Traceback (most recent call last):
File "<stdin>", line 1, in <module>
File "/usr/lib/python3.8/json/__init__.py", line 343, in loads
s = s.decode(detect_encoding(s), 'surrogatepass')
UnicodeDecodeError: 'utf-8' codec can't decode byte 0xff in position 1: invalid start byte
UTF-8 is generally considered the default for JSON. While the original specification, ECMA-404 does not mandate an encoding (it only describes "JSON text", rather than JSON files or documents), RFC 8259 demands:
JSON text exchanged between systems that are not part of a closed ecosystem MUST be encoded using UTF-8 [RFC3629].
In such a "closed ecosystem" (i.e. for local documents that are encoded differently and will not be shared publicly), explicitly apply the appropriate encoding first:
>>> json.loads(b'"\xff"'.decode('iso-8859-1'))
'ÿ'
Similarly, JSON files should be opened in text mode, not binary mode. If the file uses a different encoding, simply specify that when opening it:
with open('example.json', encoding='iso-8859-1') as f:
print(json.load(f))
In 2.x, strings and byte-sequences were not properly distinguished, which resulted in a lot of problems and confusion particularly when working with JSON.
Actively maintained 2.x codebases (please note that 2.x itself has not been maintained since Jan 1, 2020) should consistently use unicode
values to represent text and str
values to represent raw data (str
is an alias for bytes
in 2.x), and accept that the repr
of unicode
values will have a u
prefix (after all, the code should be concerned with what the value actually is, not what it looks like at the REPL).

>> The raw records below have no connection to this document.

(** * vs-exprtools: expression builders and the expression pipeline

    A shallow embedding of [vsexprtools/exprop.py] and [vsexprtools/funcs.py].

    Python values are modelled as follows.
    - [int] is [Z]; [float] is the kernel's binary64 [float]; a value that may
      be either is a [number].
    - [str] is [string]: a sequence of code points below 256.
    - The members of the enums [ExprToken] and [ExprOp] are constructors; their
      text is given by [token_value] and [op_value].
    - An expression fragment (an arbitrarily nested sequence of stringifiable
      leaves) is a [frag].
    - A raised exception is the [Err] case of a [result].
    - The call into the external expression engine is returned as data
      ([EngineCall]): the layer builds text and submits it, it never
      evaluates it. *)

From Stdlib Require Import List String Ascii ZArith Bool Lia PrimFloat Reals.
From Stdlib Require Import DecimalString.
Import ListNotations.

Open Scope string_scope.
Open Scope list_scope.

(** ** Python values *)

(** A Python number: an [int] or a [float]. *)
Inductive number : Type :=
| PyInt (z : Z)
| PyFloat (f : float).

(** [n == 0] and [n == 1]: Python compares an int and a float by value. *)
Definition number_eq_0 (n : number) : bool :=
  match n with
  | PyInt z => Z.eqb z 0
  | PyFloat f => PrimFloat.eqb f 0%float
  end.

Definition number_eq_1 (n : number) : bool :=
  match n with
  | PyInt z => Z.eqb z 1
  | PyFloat f => PrimFloat.eqb f 1%float
  end.

(** Exceptions the modelled code raises. The attribution tag of a
    [CustomIndexError] is the function object passed as [func]. *)
Inductive func_tag : Type :=
| Func_rmse
| Func_mae.

Inductive error : Type :=
| ValueError (msg : string)
| CustomIndexError (msg : string) (func : func_tag)
| IndexError
| AssertionError
| TypeError
| ZeroDivisionError
| KeyError (key : string).

Inductive result (A : Type) : Type :=
| Ok (a : A)
| Err (e : error).

Arguments Ok {A} a.
Arguments Err {A} e.

Definition bind {A B : Type} (r : result A) (k : A -> result B) : result B :=
  match r with
  | Ok a => k a
  | Err e => Err e
  end.

Notation "x <- r ;; k" := (bind r (fun x => k))
  (at level 61, r at next level, right associativity).

(** ** exprop.py: the token and operator vocabulary *)

Inductive ExprToken : Type :=
| LumaMin | ChromaMin | Lumamax | Chromamax
| RangeHalf | RangeSize
| RangeMin | LumaRangeMin | ChromaRangeMin
| RangeMax | LumaRangeMax | ChromaRangeMax
| RangeInMin | LumaRangeInMin | ChromaRangeInMin
| RangeInMax | LumaRangeInMax | ChromaRangeInMax.

Definition token_value (t : ExprToken) : string :=
  match t with
  | LumaMin => "ymin"
  | ChromaMin => "cmin"
  | Lumamax => "ymax"
  | Chromamax => "cmax"
  | RangeHalf => "range_half"
  | RangeSize => "range_size"
  | RangeMin => "range_min"
  | LumaRangeMin => "yrange_min"
  | ChromaRangeMin => "crange_min"
  | RangeMax => "range_max"
  | LumaRangeMax => "yrange_max"
  | ChromaRangeMax => "crange_max"
  | RangeInMin => "range_in_min"
  | LumaRangeInMin => "yrange_in_min"
  | ChromaRangeInMin => "crange_in_min"
  | RangeInMax => "range_in_max"
  | LumaRangeInMax => "yrange_in_max"
  | ChromaRangeInMax => "crange_in_max"
  end.

Inductive ExprOp : Type :=
(* 1 argument *)
| EXP | LOG | SQRT | SIN | COS | ABS | NOT | DUP | DUPN | TRUNC | ROUND | FLOOR
(* 2 arguments *)
| MAX | MIN | ADD | SUB | MUL | DIV | POW | GT | LT | EQ | GTE | LTE
| AND | OR | XOR | SWAP | SWAPN | MOD
(* 3 arguments *)
| TERN | CLAMP
(* special operators *)
| REL_PIX | ABS_PIX.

Historical note: simplejson
simplejson
is simply the standard library json
module, but maintained and developed externally. It was originally created before JSON support was added to the Python standard library. In 2.6, the simplejson
project was incorporated into the standard library as json
. Current development maintains compatibility back to 2.5, although there is also an unmaintained, legacy branch that should support as far back as 2.2.

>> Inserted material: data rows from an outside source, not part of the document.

(** X1. [prefixFieldClashes] changes nothing in a map that holds none of
    the reserved keys, and applying it a second time changes nothing
    more. A key is in the map afterwards exactly when it was there before
    or is the prefixed form of a reserved key that was there. *)
Theorem prefixFieldClashes_idempotent data :
  (data !! "time" = None -> data !! "msg" = None -> data !! "level" = None ->
     prefixFieldClashes data = data)
  /\ prefixFieldClashes (prefixFieldClashes data) = prefixFieldClashes data
  /\ (forall k, is_Some (prefixFieldClashes data !! k) <->
        is_Some (data !! k)
        \/ exists r, r ∈ reserved /\ k = "fields." +:+ r /\ is_Some (data !! r)).
Proof.
  destruct reserved_elem as (Rt & Rm & Rl).
  split; [|split].
  - intros Ht Hm Hl. apply map_eq. intros k.
    rewrite prefixFieldClashes_lookup, Ht, Hm, Hl.
    repeat case_decide; reflexivity.
  - apply prefixFieldClashes_twice.
  - intros k. split.
    + rewrite prefixFieldClashes_lookup.
      destruct (decide (k = "fields.time")) as [->|_].
      { destruct (data !! "time") eqn:E; [|now left].
        intros _. right. exists "time". rewrite E. eauto. }
      destruct (decide (k = "fields.msg")) as [->|_].
      { destruct (data !! "msg") eqn:E; [|now left].
        intros _. right. exists "msg". rewrite E. eauto. }
      destruct (decide (k = "fields.level")) as [->|_].
      { destruct (data !! "level") eqn:E; [|now left].
        intros _. right. exists "level". rewrite E. eauto. }
      now left.
    + intros [[v H]|(r & Hr & -> & [v Hv])].
      * rewrite prefixFieldClashes_lookup.
        repeat case_decide; subst; eauto;
          match goal with |- context [match data !! ?r with _ => _ end] =>
            destruct (data !! r); eauto end.
      * rewrite (prefixFieldClashes_copy _ _ _ Hr Hv). eauto.
Qed.

End ClashesAgain.

(** ** Calls on the same entry, and the fields of a line *)

Section Calls.

Variable isPrintTable : N -> bool.
Variable Time_Format : time.Time -> string -> string.
Variable A : ansi.lib.

Local Abbreviation format := (Format isPrintTable Time_Format A).
Local Abbreviation pair := (pair_text isPrintTable).

Lemma prefixed_not_prefix r : "fields." +:+ r <> "prefix".
Proof. discriminate. Qed.

Lemma concat_app (l1 l2 : list string) :
  String.concat "" (l1 ++ l2) = String.concat "" l1 +:+ String.concat "" l2.
Proof.
  induction l1 as [|x l1 IH]; [reflexivity|].
  cbn [app]. now rewrite !concat_cons, IH, append_assoc.
Qed.

(** X2. The renaming is done on the caller's map after the keys of the
    call were collected. For a reserved key present in the fields whose
    prefixed key is absent, the first call does not render the prefixed
    key; a second call on the same entry collects it, with the value of
    the reserved key; and the second call leaves the entry as the first
    call left it. *)
Theorem Format_second_call env f entry r v :
  range_ok env -> r ∈ reserved ->
  logrus.Entry.Data entry !! r = Some v ->
  logrus.Entry.Data entry !! ("fields." +:+ r) = None ->
  let e1 := (format env f entry).1 in
  (("fields." +:+ r) ∉ collect_keys env f (logrus.Entry.Data entry))
  /\ ("fields." +:+ r) ∈ collect_keys env f (logrus.Entry.Data e1)
  /\ logrus.index (prefixFieldClashes (logrus.Entry.Data e1)) ("fields." +:+ r) = v
  /\ (format env f e1).1 = e1.
Proof.
  intros Hr Hin Hv Hn e1.
  assert (E1 : logrus.Entry.Data e1 = prefixFieldClashes (logrus.Entry.Data entry))
    by reflexivity.
  split; [|split; [|split]].
  - now apply clash_copy_not_collected.
  - apply collect_keys_elem; [assumption|]. split; [apply prefixed_not_prefix|].
    rewrite E1, (prefixFieldClashes_copy _ _ _ Hin Hv). eauto.
  - rewrite E1, prefixFieldClashes_twice.
    unfold logrus.index. now rewrite (prefixFieldClashes_copy _ _ _ Hin Hv).
  - unfold e1, Format. cbn [fst logrus.Entry.Data logrus.Entry.Time
      logrus.Entry.Level logrus.Entry.Message].
    now rewrite prefixFieldClashes_twice.
Qed.

(** X3. In plain mode, when the fields hold a reserved key and its
    prefixed key as well, the pair rendered for the prefixed key carries
    the value of the reserved key: the value the fields held under the
    prefixed key is overwritten before it is rendered. *)
Theorem Format_plain_clash_overwrites env f entry r v :
  range_ok env -> isColored env f = false -> r ∈ reserved ->
  logrus.Entry.Data entry !! r = Some v ->
  is_Some (logrus.Entry.Data entry !! ("fields." +:+ r)) ->
  let data' := prefixFieldClashes (logrus.Entry.Data entry) in
  exists before after,
    collect_keys env f (logrus.Entry.Data entry) = before ++ ("fields." +:+ r) :: after
    /\ (format env f entry).2 =
       Ok ((if DisableTimestamp f then ""
            else pair "time"
                   (VString (Time_Format (logrus.Entry.Time entry) (layout_of f))))
           +:+ pair "level" (VString (logrus.Level_String (logrus.Entry.Level entry)))
           +:+ (if String.eqb (logrus.Entry.Message entry) "" then ""
                else pair "msg" (VString (logrus.Entry.Message entry)))
           +:+ String.concat "" (map (fun k => pair k (logrus.index data' k)) before)
           +:+ pair ("fields." +:+ r) v
           +:+ String.concat "" (map (fun k => pair k (logrus.index data' k)) after)
           +:+ nl, None).
Proof.
  intros Hr Hc Hin Hv Hw data'.
  assert (Hk : ("fields." +:+ r) ∈ collect_keys env f (logrus.Entry.Data entry)).
  { apply collect_keys_elem; [assumption|]. split; [apply prefixed_not_prefix | exact Hw]. }
  apply list_elem_of_split in Hk as (before & after & Hk).
  exists before, after. split; [exact Hk|].
  unfold Format. cbn [snd]. rewrite Hc. fold (layout_of f).
  rewrite printPlain_eq. cbn [logrus.Entry.Data logrus.Entry.Time
    logrus.Entry.Level logrus.Entry.Message].
  rewrite Hk, map_app, concat_app. cbn [map]. rewrite concat_cons.
  fold data'. unfold logrus.index at 2.
  unfold data' at 2. rewrite (prefixFieldClashes_copy _ _ _ Hin Hv). cbn [default].
  now rewrite !append_assoc.
Qed.

(** X4. In coloured mode the line ends with one item for each key of the
    fields other than ["prefix"], each key once, in ascending byte-wise
    order when sorting is enabled: a space, the key between the level
    colour and the reset sequence, an equals sign, and the value in its
    default format with field names, strings as they are, without
    quotes. *)
Theorem Format_colored_fields env f c entry :
  range_ok env -> isColored env f = true -> Colors f = Some c ->
  let lc := levelColor A c (logrus.Entry.Level entry) in
  let data' := prefixFieldClashes (logrus.Entry.Data entry) in
  exists head keys,
    (forall k, k ∈ keys <->
       k <> "prefix" /\ is_Some (logrus.Entry.Data entry !! k))
    /\ NoDup keys
    /\ (DisableSorting f = false -> StronglySorted String.le keys)
    /\ (format env f entry).2 =
       Ok (head
           +:+ String.concat ""
                 (map (fun k => " " +:+ lc +:+ k +:+ ansi.Reset A +:+ "="
                                +:+ fmt.plus_v (logrus.index data' k)) keys)
           +:+ nl, None)
    /\ (forall s, fmt.plus_v (VString s) = s /\ fmt.plus_v (VError s) = s).
Proof.
  intros Hr Hi Hc lc data'.
  eexists _, (collect_keys env f (logrus.Entry.Data entry)).
  split; [|split; [|split; [|split]]].
  - intros k. now apply collect_keys_elem.
  - now apply collect_keys_NoDup.
  - apply collect_keys_sorted.
  - rewrite (Format_colored_eq _ _ _ env f c entry Hi Hc).
    unfold colored_fields, colored_pair. rewrite <- !append_assoc.
    reflexivity.
  - intros s. split; reflexivity.
Qed.

End Calls.

(** ** What each mode reads of the configuration *)

Section Options.

Variable Time_Format : time.Time -> string -> string.

(** X5. The plain rendering reads only the options DisableTimestamp,
    TimestampFormat and DisableSorting: with these equal and the keys
    iterated in the same order, two calls in plain mode give the same
    result whatever the palette, the escape sequences of package [ansi],
    the short-timestamp option and the time elapsed since start are. *)
Theorem Format_plain_reads isPrintTable A1 A2 env1 env2 f1 f2 entry :
  isColored env1 f1 = false -> isColored env2 f2 = false ->
  DisableTimestamp f1 = DisableTimestamp f2 ->
  TimestampFormat f1 = TimestampFormat f2 ->
  DisableSorting f1 = DisableSorting f2 ->
  range_keys env1 (logrus.Entry.Data entry) = range_keys env2 (logrus.Entry.Data entry) ->
  Format isPrintTable Time_Format A1 env1 f1 entry
  = Format isPrintTable Time_Format A2 env2 f2 entry.
Proof.
  intros H1 H2 Ht Hf Hs Hk.
  unfold Format, collect_keys, printPlain. now rewrite H1, H2, Ht, Hf, Hs, Hk.
Qed.

(** X6. The coloured rendering does not read DisableTimestamp, and it
    quotes nothing: with the other options equal, two coloured calls give
    the same result whatever DisableTimestamp and the table of printable
    runes are. The stamp is written even when timestamps are disabled. *)
Theorem Format_colored_reads isPrintTable1 isPrintTable2 A env f1 f2 entry :
  isColored env f1 = true -> isColored env f2 = true ->
  ShortTimestamp f1 = ShortTimestamp f2 ->
  TimestampFormat f1 = TimestampFormat f2 ->
  DisableSorting f1 = DisableSorting f2 ->
  Colors f1 = Colors f2 ->
  Format isPrintTable1 Time_Format A env f1 entry
  = Format isPrintTable2 Time_Format A env f2 entry
  /\ (forall c, Colors f1 = Some c ->
        exists rest,
          (Format isPrintTable1 Time_Format A env f1 entry).2 =
          Ok (prefixColor A c +:+ "["
              +:+ stamp_text Time_Format env f1 entry (layout_of f1)
              +:+ "]" +:+ rest, None)).
Proof.
  intros H1 H2 Hs Hf Hd Hc. split.
  - unfold Format, collect_keys, printColored.
    now rewrite H1, H2, Hs, Hf, Hd, Hc.
  - intros c Hcc. rewrite (Format_colored_eq isPrintTable1 _ _ env f1 c entry H1 Hcc).
    eauto.
Qed.

Lemma levelColor_role A c1 c2 level :
  level_role level c1 = level_role level c2 ->
  levelColor A c1 level = levelColor A c2 level.
Proof.
  unfold level_role, levelColor.
  repeat match goal with
  | |- context [if ?b then _ else _] => destruct b
  end; now intros ->.
Qed.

The standard library generally uses quite old versions of the package; for example, my 3.8.10 installation reports
>>> json.__version__
'2.0.9'
whereas the most recent release (as of this writing) is 3.18.1. (The tagged releases in the Github repository only go as far back as 3.8.2; the 2.0.9 release dates to 2009.
I have as yet been unable to find comprehensive documentation of which simplejson
versions correspond to which Python releases.